Lassi_Hoover_PortraitBack in 2008, Dr. Lassi A. Liikkanen [pictured] of the Helsinki Institute for Information Technology (HIIT), University of Helsinki, Finland performed a formal scientific study to investigate INvoluntary Musical Imagery (INMI), a phenomenon more commonly known as an Earworm. Now Dr Liikkanen, along with Kelly Jakubowski and Jukka M. Toivanen have for the first time extended the study of earworms into Big Data territory, using Twitter. Notwithstanding the fact that less than 1 in every 100,000 tweets reference earworms, over a period of six months the investigators sifted through 80,620 earworm-related tweets originating from more than 173 countries. Finding that, in general, twitterers don’t much care for earworms.


“We uncovered evidence that the earworm experience is a widespread psychological phenomenon reported in locations throughout the globe. We found that users openly discuss the types of music that they experience as earworms and potential causes and cures for these via their Twitter network.
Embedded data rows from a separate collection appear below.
(** The event of a task transition. *)
Definition transition_event (t : EngagementTask) (s' : TaskState) (reason : string)
    (now : datetime) (e : AuditEvent) : Prop :=
  ev_event_type e = TASK_TRANSITIONED ∧ ev_tenant_id e = task_tenant_id (spec t) ∧
  ev_engagement_id e = Some (task_engagement_id (spec t)) ∧ ev_task_id e = Some (task_id (spec t)) ∧
  ev_occurred_at e = now ∧
  dict_get "task_key" (ev_payload e) = Some (JStr (task_key (spec t))) ∧
  dict_get "from_status" (ev_payload e) = Some (JStr (value (status (state t)))) ∧
  dict_get "to_status" (ev_payload e) = Some (JStr (value (status s'))) ∧
  dict_get "reason" (ev_payload e) = Some (JStr reason) ∧
  dict_get "attempt_count" (ev_payload e) = Some (JInt (attempt_count s')).

Definition engagement_event (g : Engagement) (target : EngagementStatus) (now : datetime)
    (e : AuditEvent) : Prop :=
  ev_event_type e = ENGAGEMENT_TRANSITIONED ∧ ev_tenant_id e = eng_tenant_id g ∧
  ev_engagement_id e = Some (engagement_id g) ∧ ev_task_id e = None ∧ ev_occurred_at e = now ∧
  dict_get "from_status" (ev_payload e) = Some (JStr (value (eng_status g))) ∧
  dict_get "to_status" (ev_payload e) = Some (JStr (value target)).

Definition created_event (t : EngagementTask) (now : datetime) (e : AuditEvent) : Prop :=
  ev_event_type e = TASK_CREATED ∧ ev_tenant_id e = task_tenant_id (spec t) ∧
  ev_engagement_id e = Some (task_engagement_id (spec t)) ∧ ev_task_id e = Some (task_id (spec t)) ∧
  ev_occurred_at e = now ∧
  dict_get "task_key" (ev_payload e) = Some (JStr (task_key (spec t))) ∧
  dict_get "status" (ev_payload e) = Some (JStr (value (status (state t)))).

(** The event of a heartbeat names the worker that holds the task and the new
    expiry of its lease. *)
Definition heartbeat_event (t : EngagementTask) (expires now : datetime) (e : AuditEvent) : Prop :=
  ev_event_type e = "orchestration.task.heartbeat" ∧ ev_tenant_id e = task_tenant_id (spec t) ∧
  ev_engagement_id e = Some (task_engagement_id (spec t)) ∧ ev_task_id e = Some (task_id (spec t)) ∧
  ev_occurred_at e = now ∧
  (∃ worker, lease_owner (state t) = Some worker ∧
     dict_get "worker_id" (ev_payload e) = Some (JStr worker)) ∧
  dict_get "lease_expires_at" (ev_payload e) = Some (JStr (isoformat expires)) ∧
  dict_get "attempt_count" (ev_payload e) = Some (JInt (attempt_count (state t))).

(** The event that closes a compilation counts the tasks it made. *)
Definition compiled_event (tenant_id engagement_id : string) (made : nat) (now : datetime)
    (e : AuditEvent) : Prop :=
  ev_event_type e = "orchestration.workflow.compiled" ∧ ev_tenant_id e = tenant_id ∧
  ev_engagement_id e = Some engagement_id ∧ ev_task_id e = None ∧ ev_occurred_at e = now ∧
  dict_get "task_count" (ev_payload e) = Some (JInt (Z.of_nat made)).

(** The three types of event a replay interprets. *)
Definition state_event (e : AuditEvent) : Prop :=
  ev_event_type e ∈ [TASK_CREATED; TASK_TRANSITIONED; ENGAGEMENT_TRANSITIONED].

Lemma heartbeat_quiet t expires now e : heartbeat_event t expires now e → ¬ state_event e.
Proof.
  intros (E & _). unfold state_event. rewrite E.
  unfold TASK_CREATED, TASK_TRANSITIONED, ENGAGEMENT_TRANSITIONED. set_solver.
Qed.
Lemma compiled_quiet ten id n now e : compiled_event ten id n now e → ¬ state_event e.
Proof.
  intros (E & _). unfold state_event. rewrite E.
  unfold TASK_CREATED, TASK_TRANSITIONED, ENGAGEMENT_TRANSITIONED. set_solver.
Qed.

(** Appending a list of events one by one. *)
Inductive logs_all : Ledger → Ledger → list AuditEvent → Prop :=
  | logs_none l : logs_all l l []
  | logs_cons l1 l2 l3 e es : logs l1 l2 e → logs_all l2 l3 es → logs_all l1 l3 (e :: es).

(** The ledger may change under other components: identifiers are drawn, the
    clock advances, other events are recorded and the outbox is dispatched. *)
Record ledger_env (l l' : Ledger) : Prop := {
  env_audit : ∃ rows, audit_events l' = audit_events l ++ rows ∧
    Forall (λ r, ¬ state_event (row_event r)) rows;
  env_numbered : numbered l → numbered l';
  env_keys : keys_drawn l → keys_drawn l';
  env_outbox : ∀ t k, Exists (has_key t k) (outbox_events l) → Exists (has_key t k) (outbox_events l')
}.

(** The orchestrator itself, beside what it records, only draws identifiers. *)
Definition ledger_drawn (l l' : Ledger) : Prop :=
  audit_events l' = audit_events l ∧ outbox_events l' = outbox_events l ∧
  (uuids_drawn l ≤ uuids_drawn l')%N ∧ wall_clock l' = wall_clock l.

(** What may happen to the ledger beside the recorded events; [others] says whether
    the other components take part. *)
Definition ledger_beside (others : bool) (l l' : Ledger) : Prop :=
  if others then ledger_env l l' else ledger_drawn l l'.

(** The columns of an engagement no operation changes. *)
Definition eng_columns (g : Engagement) :=
  (engagement_id g, eng_tenant_id g, template_id g, code g, title g, audit_pack_ref g,
   period_start g, period_end g, scope_version g, scope_json g, eng_created_at g).

(** The row of a task as the compiler writes it. *)
Definition compiled (tenant_id engagement_id : string) (t : EngagementTask) : Prop :=
  task_tenant_id (spec t) = tenant_id ∧ task_engagement_id (spec t) = engagement_id ∧
  task_id (spec t) ≠ "" ∧
  state t = mkTaskState TaskStatus.PENDING 0 None None None None None [] None None None None.

(** A step at the instant [now].  With [others = false] it is a step of the
    orchestrator: the last two constructors, which stand for the scheduler or a
    client creating an engagement and for the rest of the system writing to the
    ledger, are then closed, up to drawing identifiers. *)
Inductive machine_step (others : bool) (now : datetime) (db db' : OrchDB) : Prop :=
  | step_task id t s' reason e
      (Ht : tasks db !! id = Some t)
      (Hmove : task_move db now t s' reason)
      (Hcount : attempt_count s' =
        attempt_count (state t) + (if decide (status s' = TaskStatus.RUNNING) then 1 else 0))
      (Htasks : tasks db' = <[id := set_state s' t]> (tasks db))
      (Heng : engagements db' = engagements db)
      (Hdeps : dependencies db' = dependencies db)
      (Hatt : attempts_moved now t s' (attempts db) (attempts db'))
      (Hlog : logs (ledger db) (ledger db') e)
      (Hev : transition_event t s' reason now e)
  | step_lease id t s' expires e
      (Ht : tasks db !! id = Some t)
      (Hrun : status (state t) = TaskStatus.RUNNING)
      (Hlive : ¬ due (lease_expires_at (state t)) now)
      (Hs' : now < expires ∧ s' = set_lease_expires_at (Some expires) (state t))
      (Htasks : tasks db' = <[id := set_state s' t]> (tasks db))
      (Heng : engagements db' = engagements db)
      (Hdeps : dependencies db' = dependencies db)
      (Hatt : attempts db' = map (extend_row t expires) (attempts db))
      (Hlog : logs (ledger db) (ledger db') e)
      (Hev : heartbeat_event t expires now e)
  | step_engagement id g g' e
      (Hg : engagements db !! id = Some g)
      (Hne : eng_status g' ≠ eng_status g)
      (Hsame : engagement_id g' = engagement_id g ∧ eng_tenant_id g' = eng_tenant_id g)
      (Hopen : eng_status g ≠ EngagementStatus.CANCELLED)
      (Hfixed : eng_columns g' = eng_columns g ∧ eng_status g' ≠ EngagementStatus.PLANNED)
      (Htasks : tasks db' = tasks db)
      (Heng : engagements db' = <[id := g']> (engagements db))
      (Hdeps : dependencies db' = dependencies db)
      (Hatt : attempts db' = attempts db)
      (Hlog : logs (ledger db) (ledger db') e)
      (Hev : engagement_event g (eng_status g') now e)
  | step_touch id g g'
      (Hg : engagements db !! id = Some g)
      (Hsame : engagement_id g' = engagement_id g ∧ eng_tenant_id g' = eng_tenant_id g ∧
         eng_status g' = eng_status g)
      (Hfixed : eng_columns g' = eng_columns g)
      (Htasks : tasks db' = tasks db)
      (Heng : engagements db' = <[id := g']> (engagements db))
      (Hdeps : dependencies db' = dependencies db)
      (Hatt : attempts db' = attempts db)
      (Hled : ledger db' = ledger db)
  | step_compile tenant_id id (new : list EngagementTask) new_deps l1 es e
      (Hid : is_Some (get_engagement db tenant_id id))
      (Hcompiled : Forall (compiled tenant_id id) new)
      (Hfresh : ∀ t, t ∈ new → tasks db !! task_id (spec t) = None)
      (Hnodup : NoDup (map (λ t, task_id (spec t)) new))
      (Htasks : tasks db' = foldr (λ t m, <[task_id (spec t) := t]> m) (tasks db) new)
      (Heng : engagements db' = engagements db)
      (Hdeps : dependencies db' = dependencies db ++ new_deps)
      (Hnew : ∀ d, d ∈ new_deps → dep_tenant_id d = tenant_id ∧
         dep_task_id d ∈ map (λ t, task_id (spec t)) new ∧
         depends_on_task_id d ∈ map (λ t, task_id (spec t)) new ∧
         ∃ l, condition_allowed_statuses d = Some l ∧ l ⊆ ["succeeded"; "skipped"])
      (Hatt : attempts db' = attempts db)
      (Hlog : logs_all l1 (ledger db') (es ++ [e]))
      (Henv : ledger_beside others (ledger db) l1)
      (Hes : Forall2 (λ t e, created_event t now e) new es)
      (He : compiled_event tenant_id id (length new) now e)
  | step_create id g
      (Hg : engagements db !! id = None)
      (Hrow : engagement_id g = id ∧ eng_status g = EngagementStatus.PLANNED)
      (Htasks : tasks db' = tasks db)
      (Heng : engagements db' = <[id := g]> (engagements db))
      (Hdeps : dependencies db' = dependencies db)
      (Hatt : attempts db' = attempts db)
      (Hled : ledger db' = ledger db)
      (Hothers : others = true)
  | step_env
      (Htasks : tasks db' = tasks db)
      (Heng : engagements db' = engagements db)
      (Hdeps : dependencies db' = dependencies db)
      (Hatt : attempts db' = attempts db)
      (Henv : ledger_beside others (ledger db) (ledger db')).

(** The steps of the whole system, at any instant, and the steps an operation of
    the orchestrator takes at the instant it is called. *)
Definition own_step (now : datetime) : relation OrchDB := machine_step false now.
Definition step (db db' : OrchDB) : Prop := ∃ now, machine_step true now db db'.
End machine.

Abbreviation db_step := (machine_step true).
Finally, we discovered that people discuss INMI in more negative emotional terms on Twitter than other topics, including music in general.”


See: ‘Catching Earworms on Twitter: Using Big Data to Study Involuntary Musical Imagery’ in: Music Perception: An Interdisciplinary Journal, Vol. 33 No. 2 (pp. 199-216) 2015


Note for earworm sufferers: Recent work by Victoria J. Williamson et al. draws attention to the possibilities of ‘Cure Tunes’ – citing as an example, ‘Kashmir’ by Led Zeppelin.


[Disclaimer. Improbable cannot independently verify or assure that the so-called ‘Cure Tune’ may not itself initiate INMI in some listeners]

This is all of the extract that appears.